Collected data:
--- START ---
(** * nexora: the Cloudflare DNS record tool [dns.py]

    A shallow embedding of [dns.py] and the properties of its three
    commands ([add], [rm], [list]).

    - A Python [str] is the list of its Unicode code points.
    - [print], the calls on the provider client and [sys.exit] are the
      effects of the script: a computation yields the trace of what it
      printed and called, in order, and how it ended.
    - The provider client ([cloudflare.Cloudflare]) is outside the
      repository: it is an oracle giving, for each call, the value
      returned or the exception raised.  One run makes at most one call
      of each kind, so the oracle needs no state. *)

From stdpp Require Import base option list strings gmap.
From Stdlib Require Import ZArith NArith Ascii.

Local Open Scope Z_scope.
Set Warnings "-register-all".

(** ** Python strings *)

Abbreviation pystr := (list N).

(** A string literal of the source (all of them are ASCII). *)
Fixpoint lit (s : string) : pystr :=
  match s with
  | EmptyString => []
  | String a s' => N_of_ascii a :: lit s'
  end.

Arguments lit : simpl never.

(** [str.isspace] on one code point: CPython's [_PyUnicode_IsWhitespace]. *)
Definition isspace (c : N) : bool :=
  ((0x09 <=? c) && (c <=? 0x0D) ||
   (0x1C <=? c) && (c <=? 0x20) ||
   (c =? 0x85) || (c =? 0xA0) || (c =? 0x1680) ||
   (0x2000 <=? c) && (c <=? 0x200A) ||
   (c =? 0x2028) || (c =? 0x2029) || (c =? 0x202F) ||
   (c =? 0x205F) || (c =? 0x3000))%N.

Fixpoint lstrip (s : pystr) : pystr :=
  match s with
  | [] => []
  | c :: s' => if isspace c then lstrip s' else s
  end.

Definition rstrip (s : pystr) : pystr := reverse (lstrip (reverse s)).

(** [s.strip()] with no argument. *)
Definition strip (s : pystr) : pystr := rstrip (lstrip s).

(** [needle in hay] on strings. *)
Fixpoint startswith (hay needle : pystr) : bool :=
  match needle, hay with
  | [], _ => true
  | _ :: _, [] => false
  | a :: needle', b :: hay' => bool_decide (a = b) && startswith hay' needle'
  end.

Fixpoint contains (needle hay : pystr) : bool :=
  startswith hay needle ||
  match hay with
  | [] => false
  | _ :: hay' => contains needle hay'
  end.

(** [str(b)] for a [bool], and for a value that is a [bool] or [None]. *)
Definition str_of_bool (b : bool) : pystr :=
  if b then lit "True" else lit "False".

Definition str_of_opt_bool (o : option bool) : pystr :=
  match o with
  | None => lit "None"
  | Some b => str_of_bool b
  end.

(** ** Effects *)

Inductive stream := Stdout | Stderr.

(** The calls of the provider client, with their keyword arguments. *)
Inductive call :=
| records_list (zone_id : pystr)
| records_create (zone_id type name content : pystr) (proxied : bool)
| records_update (dns_record_id zone_id type name content : pystr)
                 (proxied : bool)
| records_delete (dns_record_id zone_id : pystr).

Inductive event :=
| Output (s : stream) (msg : pystr)
| Api (c : call).

(** An exception of the script's world.  [APIError] is the provider's
    exception class; [OtherException] is any other subclass of
    [Exception].  Both carry their [str(e)]. *)
Inductive exn :=
| APIError (msg : pystr)
| OtherException (msg : pystr).

Definition str_of_exn (e : exn) : pystr :=
  match e with APIError m | OtherException m => m end.

(** How a computation ends: it returns; [sys.exit(code)] unwinds to the
    top (no handler of the script catches [SystemExit]); an exception
    propagates; or the command line is one that this model of
    [argparse] does not cover. *)
Inductive outcome (A : Type) :=
| Ret (a : A)
| Exit (code : Z)
| Raise (e : exn)
| NotCovered.
Arguments Ret {A} a.
Arguments Exit {A} code.
Arguments Raise {A} e.
Arguments NotCovered {A}.

Definition M (A : Type) : Type := list event * outcome A.

#[export] Instance M_ret : MRet M := λ A a, ([], Ret a).

#[export] Instance M_bind : MBind M := λ A B f m,
  match m with
  | (t, Ret a) => let '(t', o) := f a in (t ++ t', o)
  | (t, Exit c) => (t, Exit c)
  | (t, Raise e) => (t, Raise e)
  | (t, NotCovered) => (t, NotCovered)
  end.

Definition emit (e : event) : M unit := ([e], Ret tt).

(** [print(msg)] and [print(msg, file=sys.stderr)]. *)
Definition print (msg : pystr) : M unit := emit (Output Stdout msg).
Definition eprint (msg : pystr) : M unit := emit (Output Stderr msg).

Definition sys_exit {A} (code : Z) : M A := ([], Exit code).
Definition raise {A} (e : exn) : M A := ([], Raise e).

(** [try: body  except APIError as e: ...  except Exception as e: ...]:
    the handler receives the exception and tells the two clauses apart. *)
Definition try_except {A} (body : M A) (handler : exn → M A) : M A :=
  match body with
  | (t, Raise e) => let '(t', o) := handler e in (t ++ t', o)
  | _ => body
  end.

(** What a call on a library object does: return or raise. *)
Inductive response (A : Type) :=
| Returns (a : A)
| Raises (e : exn).
Arguments Returns {A} a.
Arguments Raises {A} e.

(** A call on the provider client: recorded in the trace, then answered. *)
Definition api {A} (c : call) (r : response A) : M A :=
  emit (Api c);;
  match r with
  | Returns a => mret a
  | Raises e => raise e
  end.

(** The exit status of the process, where the model determines it: an
    uncaught exception ends a Python process with status 1. *)
Definition exit_status (o : outcome unit) : option Z :=
  match o with
  | Ret _ => Some 0
  | Exit code => Some code
  | Raise _ => Some 1
  | NotCovered => None
  end.

(** ** Projections of a trace *)

Definition api_calls (t : list event) : list call :=
  omap (λ e, match e with Api c => Some c | Output _ _ => None end) t.

Definition printed (s : stream) (t : list event) : list pystr :=
  omap (λ e, match e, s with
             | Output Stdout m, Stdout | Output Stderr m, Stderr => Some m
             | _, _ => None
             end) t.

Definition is_create (c : call) : bool :=
  match c with records_create _ _ _ _ _ => true | _ => false end.
Definition is_update (c : call) : bool :=
  match c with records_update _ _ _ _ _ _ => true | _ => false end.
Definition is_delete (c : call) : bool :=
  match c with records_delete _ _ => true | _ => false end.

Definition creates (t : list event) : list call := filter is_create (api_calls t).
Definition updates (t : list event) : list call := filter is_update (api_calls t).
Definition deletes (t : list event) : list call := filter is_delete (api_calls t).

(** ** Configuration: [get_env], [load_config] *)

Definition get_env (environ : gmap pystr pystr) (key : pystr) : M pystr :=
  match environ !! key with
  | Some value =>
      if bool_decide (strip value = [])
      then eprint (lit "Error: Environment variable " ++ key ++
                   lit " cannot be empty.");; sys_exit 1
      else mret value
  | None =>
      eprint (lit "Error: Environment variable " ++ key ++
              lit " cannot be empty.");; sys_exit 1
  end.

Definition CLOUDFLARE_EMAIL : pystr := lit "CLOUDFLARE_EMAIL".
Definition CLOUDFLARE_API_KEY : pystr := lit "CLOUDFLARE_API_KEY".
Definition ZONE_ID : pystr := lit "ZONE_ID".

(** The dict literal is evaluated left to right. *)
Definition load_config (environ : gmap pystr pystr) : M (gmap pystr pystr) :=
  email ← get_env environ CLOUDFLARE_EMAIL;
  api_key ← get_env environ CLOUDFLARE_API_KEY;
  zone_id ← get_env environ ZONE_ID;
  mret (<[ZONE_ID := zone_id]>
        (<[CLOUDFLARE_API_KEY := api_key]>
         (<[CLOUDFLARE_EMAIL := email]> ∅))).

(** ** Values handed to [json.dumps] *)

Inductive json :=
| JNull
| JBool (b : bool)
| JInt (z : Z)
| JStr (s : pystr)
| JList (items : list json)
| JDict (items : list (pystr * json)).

Definition json_of_opt_bool (o : option bool) : json :=
  match o with
  | None => JNull
  | Some b => JBool b
  end.

(** ** The command line *)

Record AddArgs := {
  add_record_name : pystr;
  add_ip_address : pystr;
  add_proxy : bool;
}.

Record RmArgs := { rm_record_name : pystr }.

(** The [Namespace] that [parse_args] returns: the sub-command chosen
    (its [func]) and that sub-command's attributes. *)
Inductive Namespace :=
| NsAdd (args : AddArgs)
| NsRm (args : RmArgs)
| NsList.

Definition dashed (tok : pystr) : bool := startswith tok (lit "-").

Definition is_proxy_flag (tok : pystr) : bool := bool_decide (tok = lit "--proxy").

(** The parser that [main] declares: [add record_name ip_address
    [--proxy]] with [--proxy] a [store_true] flag (so [False] unless
    given), [rm record_name], [list].  Covered: command lines whose
    first token is the sub-command, whose only token starting with a
    dash is the literal [--proxy] (for [add]), and which give each
    positional once.  Anything else ([-h], abbreviated flags, usage
    errors) is left to [argparse] and is [NotCovered]. *)
Definition parse_args (argv : list pystr) : M Namespace :=
  match argv with
  | [] => ([], NotCovered)
  | cmd :: rest =>
      if bool_decide (cmd = lit "add") then
        if forallb (λ tok, negb (dashed tok) || is_proxy_flag tok) rest then
          match filter (λ tok, negb (dashed tok)) rest with
          | [record_name; ip_address] =>
              mret (NsAdd {| add_record_name := record_name;
                             add_ip_address := ip_address;
                             add_proxy := existsb is_proxy_flag rest |})
          | _ => ([], NotCovered)
          end
        else ([], NotCovered)
      else if bool_decide (cmd = lit "rm") then
        match rest with
        | [record_name] =>
            if dashed record_name then ([], NotCovered)
            else mret (NsRm {| rm_record_name := record_name |})
        | _ => ([], NotCovered)
        end
      else if bool_decide (cmd = lit "list") then
        match rest with
        | [] => mret NsList
        | _ => ([], NotCovered)
        end
      else ([], NotCovered)
  end.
--- END ---
Task to carry out:
Looking at the data above, write out exactly the lines that start at the one containing "Definition dashed (tok" and end at the one containing "errors) is left"; include both and nothing beyond.

Response box:
Definition dashed (tok : pystr) : bool := startswith tok (lit "-").

Definition is_proxy_flag (tok : pystr) : bool := bool_decide (tok = lit "--proxy").

(** The parser that [main] declares: [add record_name ip_address
    [--proxy]] with [--proxy] a [store_true] flag (so [False] unless
    given), [rm record_name], [list].  Covered: command lines whose
    first token is the sub-command, whose only token starting with a
    dash is the literal [--proxy] (for [add]), and which give each
    positional once.  Anything else ([-h], abbreviated flags, usage
    errors) is left to [argparse] and is [NotCovered]. *)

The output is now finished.